### PROBLEM DETAILS
In the records that follow, find each line with "else" and pull it out.

━━━━━ DATA TO EXAMINE ━━━━━

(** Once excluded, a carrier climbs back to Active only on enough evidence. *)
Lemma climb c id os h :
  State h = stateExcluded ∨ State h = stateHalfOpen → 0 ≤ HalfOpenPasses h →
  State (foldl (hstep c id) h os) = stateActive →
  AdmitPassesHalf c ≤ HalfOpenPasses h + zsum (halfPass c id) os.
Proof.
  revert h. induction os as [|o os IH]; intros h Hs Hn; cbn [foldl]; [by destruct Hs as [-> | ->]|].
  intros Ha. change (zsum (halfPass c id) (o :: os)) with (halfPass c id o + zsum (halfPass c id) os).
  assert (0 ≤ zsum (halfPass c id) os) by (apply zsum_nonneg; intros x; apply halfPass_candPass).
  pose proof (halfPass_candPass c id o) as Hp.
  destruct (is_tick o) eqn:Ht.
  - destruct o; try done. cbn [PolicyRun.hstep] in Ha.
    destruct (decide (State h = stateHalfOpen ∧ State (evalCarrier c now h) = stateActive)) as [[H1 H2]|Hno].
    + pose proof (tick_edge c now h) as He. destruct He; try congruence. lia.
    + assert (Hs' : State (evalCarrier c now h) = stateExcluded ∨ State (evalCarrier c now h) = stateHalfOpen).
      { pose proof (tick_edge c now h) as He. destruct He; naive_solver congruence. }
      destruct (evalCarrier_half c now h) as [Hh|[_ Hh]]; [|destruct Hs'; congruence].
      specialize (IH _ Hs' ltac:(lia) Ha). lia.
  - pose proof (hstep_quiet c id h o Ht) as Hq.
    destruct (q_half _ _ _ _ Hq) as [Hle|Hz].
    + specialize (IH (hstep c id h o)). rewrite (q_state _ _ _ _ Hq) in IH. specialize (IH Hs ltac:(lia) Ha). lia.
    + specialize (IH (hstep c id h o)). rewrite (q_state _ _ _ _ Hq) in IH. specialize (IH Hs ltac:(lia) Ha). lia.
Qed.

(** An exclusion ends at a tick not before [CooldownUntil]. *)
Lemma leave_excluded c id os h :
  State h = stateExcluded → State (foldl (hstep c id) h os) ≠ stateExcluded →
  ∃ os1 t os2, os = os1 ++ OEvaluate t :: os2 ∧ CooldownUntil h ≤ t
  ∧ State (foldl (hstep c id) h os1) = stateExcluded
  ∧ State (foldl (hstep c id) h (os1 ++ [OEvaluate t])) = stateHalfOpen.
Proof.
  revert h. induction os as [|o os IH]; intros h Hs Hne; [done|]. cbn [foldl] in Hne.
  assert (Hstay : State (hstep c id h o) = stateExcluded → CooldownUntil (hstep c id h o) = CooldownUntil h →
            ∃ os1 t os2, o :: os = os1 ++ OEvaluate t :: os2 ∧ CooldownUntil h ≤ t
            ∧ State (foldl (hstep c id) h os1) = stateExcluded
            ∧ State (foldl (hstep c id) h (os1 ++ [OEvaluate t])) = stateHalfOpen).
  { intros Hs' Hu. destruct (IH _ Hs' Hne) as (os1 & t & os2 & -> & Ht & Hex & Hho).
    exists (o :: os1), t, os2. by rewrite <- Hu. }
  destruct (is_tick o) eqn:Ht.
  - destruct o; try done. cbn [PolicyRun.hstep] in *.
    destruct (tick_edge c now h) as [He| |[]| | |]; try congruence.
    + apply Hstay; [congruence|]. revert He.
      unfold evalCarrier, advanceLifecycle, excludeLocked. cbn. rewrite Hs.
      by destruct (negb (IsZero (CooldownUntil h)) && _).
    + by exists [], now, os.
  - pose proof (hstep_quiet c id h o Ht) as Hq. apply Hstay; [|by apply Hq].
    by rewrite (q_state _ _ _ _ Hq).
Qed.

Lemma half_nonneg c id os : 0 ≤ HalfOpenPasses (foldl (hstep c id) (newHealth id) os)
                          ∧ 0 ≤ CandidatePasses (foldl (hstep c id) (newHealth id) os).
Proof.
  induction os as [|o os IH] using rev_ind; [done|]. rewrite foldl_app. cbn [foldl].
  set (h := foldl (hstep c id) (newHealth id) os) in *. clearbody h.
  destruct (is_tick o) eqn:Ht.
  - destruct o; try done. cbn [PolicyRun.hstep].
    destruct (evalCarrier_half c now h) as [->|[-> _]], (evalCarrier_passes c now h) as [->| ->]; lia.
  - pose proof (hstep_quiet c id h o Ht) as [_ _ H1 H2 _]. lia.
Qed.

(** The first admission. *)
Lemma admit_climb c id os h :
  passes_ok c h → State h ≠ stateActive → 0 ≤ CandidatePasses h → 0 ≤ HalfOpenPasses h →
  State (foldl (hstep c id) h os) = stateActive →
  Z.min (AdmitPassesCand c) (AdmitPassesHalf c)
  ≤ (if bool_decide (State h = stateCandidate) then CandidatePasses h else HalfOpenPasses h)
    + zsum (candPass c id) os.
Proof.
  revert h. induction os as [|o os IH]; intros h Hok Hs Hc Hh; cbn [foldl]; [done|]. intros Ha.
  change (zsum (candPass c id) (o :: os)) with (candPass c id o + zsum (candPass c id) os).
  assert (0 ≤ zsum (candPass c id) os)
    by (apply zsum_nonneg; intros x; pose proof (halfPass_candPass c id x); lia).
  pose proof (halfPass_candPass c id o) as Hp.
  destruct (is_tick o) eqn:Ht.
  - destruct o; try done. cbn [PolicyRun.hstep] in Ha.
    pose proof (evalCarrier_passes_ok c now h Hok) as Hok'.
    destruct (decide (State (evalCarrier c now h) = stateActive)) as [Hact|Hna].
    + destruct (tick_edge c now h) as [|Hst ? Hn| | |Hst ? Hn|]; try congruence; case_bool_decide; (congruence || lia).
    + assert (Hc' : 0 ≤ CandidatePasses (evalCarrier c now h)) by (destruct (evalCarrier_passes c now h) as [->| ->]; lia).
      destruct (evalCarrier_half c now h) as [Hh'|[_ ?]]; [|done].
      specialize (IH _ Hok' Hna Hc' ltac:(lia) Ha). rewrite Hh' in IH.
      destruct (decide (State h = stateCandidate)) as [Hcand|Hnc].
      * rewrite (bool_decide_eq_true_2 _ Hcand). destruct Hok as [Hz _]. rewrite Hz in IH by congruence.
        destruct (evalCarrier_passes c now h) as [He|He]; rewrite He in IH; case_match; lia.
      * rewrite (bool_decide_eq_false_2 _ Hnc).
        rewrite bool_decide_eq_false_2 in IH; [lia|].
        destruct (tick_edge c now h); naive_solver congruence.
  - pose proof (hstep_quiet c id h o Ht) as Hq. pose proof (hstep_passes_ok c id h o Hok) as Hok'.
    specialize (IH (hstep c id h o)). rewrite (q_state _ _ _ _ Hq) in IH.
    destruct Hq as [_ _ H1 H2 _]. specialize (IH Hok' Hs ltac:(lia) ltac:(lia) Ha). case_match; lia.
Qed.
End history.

━━━━━
━━━━━ DATA TO EXAMINE ━━━━━

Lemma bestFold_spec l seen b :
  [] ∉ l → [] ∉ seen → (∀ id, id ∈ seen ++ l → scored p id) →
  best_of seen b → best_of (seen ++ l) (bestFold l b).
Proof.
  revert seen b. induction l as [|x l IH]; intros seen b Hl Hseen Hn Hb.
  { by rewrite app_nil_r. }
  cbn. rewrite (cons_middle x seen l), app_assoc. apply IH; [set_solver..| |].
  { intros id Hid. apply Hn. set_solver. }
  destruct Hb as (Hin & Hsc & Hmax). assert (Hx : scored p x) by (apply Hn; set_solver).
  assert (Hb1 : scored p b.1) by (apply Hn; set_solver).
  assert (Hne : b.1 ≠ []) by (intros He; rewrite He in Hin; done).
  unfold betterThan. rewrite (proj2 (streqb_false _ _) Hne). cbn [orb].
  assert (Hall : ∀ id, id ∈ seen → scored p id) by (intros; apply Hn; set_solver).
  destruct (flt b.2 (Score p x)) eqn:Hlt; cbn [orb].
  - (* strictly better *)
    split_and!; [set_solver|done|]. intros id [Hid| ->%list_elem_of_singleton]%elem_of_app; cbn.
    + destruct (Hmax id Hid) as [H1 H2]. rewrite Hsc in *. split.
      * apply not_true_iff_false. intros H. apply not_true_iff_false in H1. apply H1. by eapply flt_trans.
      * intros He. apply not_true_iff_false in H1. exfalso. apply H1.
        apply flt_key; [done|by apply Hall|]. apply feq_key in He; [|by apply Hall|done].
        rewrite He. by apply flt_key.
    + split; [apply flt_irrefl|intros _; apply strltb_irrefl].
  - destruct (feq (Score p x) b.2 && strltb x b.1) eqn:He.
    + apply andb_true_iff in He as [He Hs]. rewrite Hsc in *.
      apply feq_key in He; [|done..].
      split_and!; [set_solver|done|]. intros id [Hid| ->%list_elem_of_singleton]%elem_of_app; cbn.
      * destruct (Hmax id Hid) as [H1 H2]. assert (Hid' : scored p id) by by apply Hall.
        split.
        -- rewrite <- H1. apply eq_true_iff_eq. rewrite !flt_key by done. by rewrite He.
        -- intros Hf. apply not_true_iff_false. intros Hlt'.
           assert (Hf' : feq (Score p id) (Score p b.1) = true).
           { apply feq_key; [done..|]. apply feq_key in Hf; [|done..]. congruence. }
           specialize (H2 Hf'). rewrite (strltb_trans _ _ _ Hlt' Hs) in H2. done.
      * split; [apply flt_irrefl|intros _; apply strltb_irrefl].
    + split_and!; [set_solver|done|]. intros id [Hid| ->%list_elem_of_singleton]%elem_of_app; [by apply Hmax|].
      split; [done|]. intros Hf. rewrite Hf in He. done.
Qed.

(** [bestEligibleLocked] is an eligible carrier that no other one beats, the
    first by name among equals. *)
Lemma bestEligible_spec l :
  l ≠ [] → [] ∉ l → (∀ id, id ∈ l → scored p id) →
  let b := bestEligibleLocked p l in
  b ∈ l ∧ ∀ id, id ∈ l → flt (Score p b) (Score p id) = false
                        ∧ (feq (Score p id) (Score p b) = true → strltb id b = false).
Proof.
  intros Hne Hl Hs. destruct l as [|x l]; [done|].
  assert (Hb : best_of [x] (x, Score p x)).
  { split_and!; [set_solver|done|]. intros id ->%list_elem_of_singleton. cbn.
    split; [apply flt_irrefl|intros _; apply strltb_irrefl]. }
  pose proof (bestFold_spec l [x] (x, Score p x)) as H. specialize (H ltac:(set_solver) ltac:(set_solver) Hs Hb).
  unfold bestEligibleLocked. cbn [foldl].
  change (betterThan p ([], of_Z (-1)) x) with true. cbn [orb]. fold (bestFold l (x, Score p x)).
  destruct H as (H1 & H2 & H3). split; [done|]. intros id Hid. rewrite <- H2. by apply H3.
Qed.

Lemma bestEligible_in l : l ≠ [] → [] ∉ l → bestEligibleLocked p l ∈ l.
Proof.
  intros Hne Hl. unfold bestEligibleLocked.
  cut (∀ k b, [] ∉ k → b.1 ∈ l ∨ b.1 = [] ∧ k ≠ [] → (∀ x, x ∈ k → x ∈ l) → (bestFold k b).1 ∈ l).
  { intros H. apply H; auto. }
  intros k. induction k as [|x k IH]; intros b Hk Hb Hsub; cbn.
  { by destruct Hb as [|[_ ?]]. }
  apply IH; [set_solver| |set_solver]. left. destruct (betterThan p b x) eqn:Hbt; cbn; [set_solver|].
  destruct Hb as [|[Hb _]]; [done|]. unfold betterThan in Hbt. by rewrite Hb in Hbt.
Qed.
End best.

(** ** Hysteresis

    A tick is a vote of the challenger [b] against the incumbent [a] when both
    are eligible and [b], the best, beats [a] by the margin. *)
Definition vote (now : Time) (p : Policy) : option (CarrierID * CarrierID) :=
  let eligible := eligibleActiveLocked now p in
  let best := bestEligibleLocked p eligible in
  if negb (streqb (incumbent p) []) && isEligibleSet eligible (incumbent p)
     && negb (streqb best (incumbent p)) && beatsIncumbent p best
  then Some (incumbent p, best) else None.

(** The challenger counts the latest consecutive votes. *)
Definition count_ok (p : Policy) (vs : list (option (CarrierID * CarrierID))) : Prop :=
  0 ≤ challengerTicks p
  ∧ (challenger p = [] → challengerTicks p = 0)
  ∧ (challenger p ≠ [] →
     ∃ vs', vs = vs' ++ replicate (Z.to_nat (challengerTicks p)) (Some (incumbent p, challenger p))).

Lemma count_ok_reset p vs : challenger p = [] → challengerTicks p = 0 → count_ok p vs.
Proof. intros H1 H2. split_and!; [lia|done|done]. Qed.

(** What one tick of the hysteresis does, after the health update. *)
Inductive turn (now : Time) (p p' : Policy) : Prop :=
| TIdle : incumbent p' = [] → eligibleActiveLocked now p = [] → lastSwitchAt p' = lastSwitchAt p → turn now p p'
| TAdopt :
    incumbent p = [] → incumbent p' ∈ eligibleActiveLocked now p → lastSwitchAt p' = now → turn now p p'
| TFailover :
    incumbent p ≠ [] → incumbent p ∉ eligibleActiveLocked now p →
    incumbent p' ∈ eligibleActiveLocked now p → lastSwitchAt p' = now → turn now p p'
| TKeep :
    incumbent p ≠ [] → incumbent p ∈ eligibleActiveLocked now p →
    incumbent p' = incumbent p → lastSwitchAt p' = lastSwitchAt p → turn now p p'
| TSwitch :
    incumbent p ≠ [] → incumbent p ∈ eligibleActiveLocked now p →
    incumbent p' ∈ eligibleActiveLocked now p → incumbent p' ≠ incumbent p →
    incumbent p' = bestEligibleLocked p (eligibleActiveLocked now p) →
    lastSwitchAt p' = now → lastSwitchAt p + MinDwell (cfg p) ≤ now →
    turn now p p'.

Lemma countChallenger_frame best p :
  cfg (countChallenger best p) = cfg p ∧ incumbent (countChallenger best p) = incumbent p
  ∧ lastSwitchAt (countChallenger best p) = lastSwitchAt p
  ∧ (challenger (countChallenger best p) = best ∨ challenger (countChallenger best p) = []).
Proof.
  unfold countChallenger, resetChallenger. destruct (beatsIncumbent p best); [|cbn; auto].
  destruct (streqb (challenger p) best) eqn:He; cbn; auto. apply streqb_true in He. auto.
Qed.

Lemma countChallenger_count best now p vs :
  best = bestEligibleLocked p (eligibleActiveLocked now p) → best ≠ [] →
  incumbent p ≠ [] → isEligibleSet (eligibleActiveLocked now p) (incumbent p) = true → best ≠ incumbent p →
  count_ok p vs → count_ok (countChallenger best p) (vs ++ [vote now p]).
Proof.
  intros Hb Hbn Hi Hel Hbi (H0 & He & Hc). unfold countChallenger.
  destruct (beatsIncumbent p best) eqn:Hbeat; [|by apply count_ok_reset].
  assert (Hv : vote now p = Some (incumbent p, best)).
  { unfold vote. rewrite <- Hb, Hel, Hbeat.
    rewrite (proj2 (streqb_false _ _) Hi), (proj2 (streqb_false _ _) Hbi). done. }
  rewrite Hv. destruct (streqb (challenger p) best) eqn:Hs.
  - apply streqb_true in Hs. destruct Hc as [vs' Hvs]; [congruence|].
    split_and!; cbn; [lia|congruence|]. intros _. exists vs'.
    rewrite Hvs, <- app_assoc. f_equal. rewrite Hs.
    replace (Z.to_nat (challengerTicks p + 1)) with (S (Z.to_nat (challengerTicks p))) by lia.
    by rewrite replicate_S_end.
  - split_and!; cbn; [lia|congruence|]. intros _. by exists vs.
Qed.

━━━━━
━━━━━ DATA TO EXAMINE ━━━━━

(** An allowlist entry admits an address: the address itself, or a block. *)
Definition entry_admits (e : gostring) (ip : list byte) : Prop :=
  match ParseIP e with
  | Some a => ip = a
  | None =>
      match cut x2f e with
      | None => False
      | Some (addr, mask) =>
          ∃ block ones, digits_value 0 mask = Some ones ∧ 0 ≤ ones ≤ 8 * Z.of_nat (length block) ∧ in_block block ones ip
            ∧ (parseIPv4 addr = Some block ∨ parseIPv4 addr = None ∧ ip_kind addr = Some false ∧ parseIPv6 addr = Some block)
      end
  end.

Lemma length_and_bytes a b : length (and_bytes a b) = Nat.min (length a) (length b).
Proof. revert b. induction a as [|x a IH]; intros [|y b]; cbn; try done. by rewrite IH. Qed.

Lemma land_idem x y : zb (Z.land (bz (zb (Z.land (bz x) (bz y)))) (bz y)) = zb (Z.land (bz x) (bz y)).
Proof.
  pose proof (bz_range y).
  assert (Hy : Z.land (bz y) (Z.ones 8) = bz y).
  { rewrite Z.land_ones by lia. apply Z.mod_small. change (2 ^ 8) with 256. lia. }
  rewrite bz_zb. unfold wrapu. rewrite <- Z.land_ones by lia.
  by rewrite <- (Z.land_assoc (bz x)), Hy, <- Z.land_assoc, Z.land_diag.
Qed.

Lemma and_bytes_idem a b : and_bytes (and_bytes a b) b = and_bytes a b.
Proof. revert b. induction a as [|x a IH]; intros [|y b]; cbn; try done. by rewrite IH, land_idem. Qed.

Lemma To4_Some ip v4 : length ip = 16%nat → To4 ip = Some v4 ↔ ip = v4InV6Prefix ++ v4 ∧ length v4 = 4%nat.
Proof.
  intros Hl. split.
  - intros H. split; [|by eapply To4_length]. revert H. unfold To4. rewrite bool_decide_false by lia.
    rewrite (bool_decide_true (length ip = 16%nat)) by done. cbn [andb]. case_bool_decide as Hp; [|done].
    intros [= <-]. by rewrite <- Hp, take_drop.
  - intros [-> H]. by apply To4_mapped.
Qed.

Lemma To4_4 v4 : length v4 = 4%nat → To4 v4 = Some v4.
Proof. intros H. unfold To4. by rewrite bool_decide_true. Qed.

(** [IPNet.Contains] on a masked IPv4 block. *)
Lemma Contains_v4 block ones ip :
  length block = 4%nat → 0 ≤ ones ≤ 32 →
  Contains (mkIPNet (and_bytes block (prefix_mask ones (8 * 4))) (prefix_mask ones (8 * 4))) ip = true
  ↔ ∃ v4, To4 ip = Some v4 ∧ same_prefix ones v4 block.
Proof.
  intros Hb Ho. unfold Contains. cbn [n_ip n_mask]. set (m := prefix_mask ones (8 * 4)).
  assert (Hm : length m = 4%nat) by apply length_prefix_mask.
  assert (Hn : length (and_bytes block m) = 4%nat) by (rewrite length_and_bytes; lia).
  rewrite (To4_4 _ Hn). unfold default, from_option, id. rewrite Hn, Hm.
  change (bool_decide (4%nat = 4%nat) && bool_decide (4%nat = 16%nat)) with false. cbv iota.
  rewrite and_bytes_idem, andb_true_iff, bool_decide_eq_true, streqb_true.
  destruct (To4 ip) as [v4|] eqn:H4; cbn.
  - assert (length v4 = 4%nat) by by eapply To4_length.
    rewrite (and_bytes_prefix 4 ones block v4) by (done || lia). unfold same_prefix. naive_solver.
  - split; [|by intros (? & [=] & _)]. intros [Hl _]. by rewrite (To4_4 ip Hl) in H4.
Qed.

━━━━━

### EXERCISE RESULT
  ≤ (if bool_decide (State h = stateCandidate) then CandidatePasses h else HalfOpenPasses h)
  then Some (incumbent p, best) else None.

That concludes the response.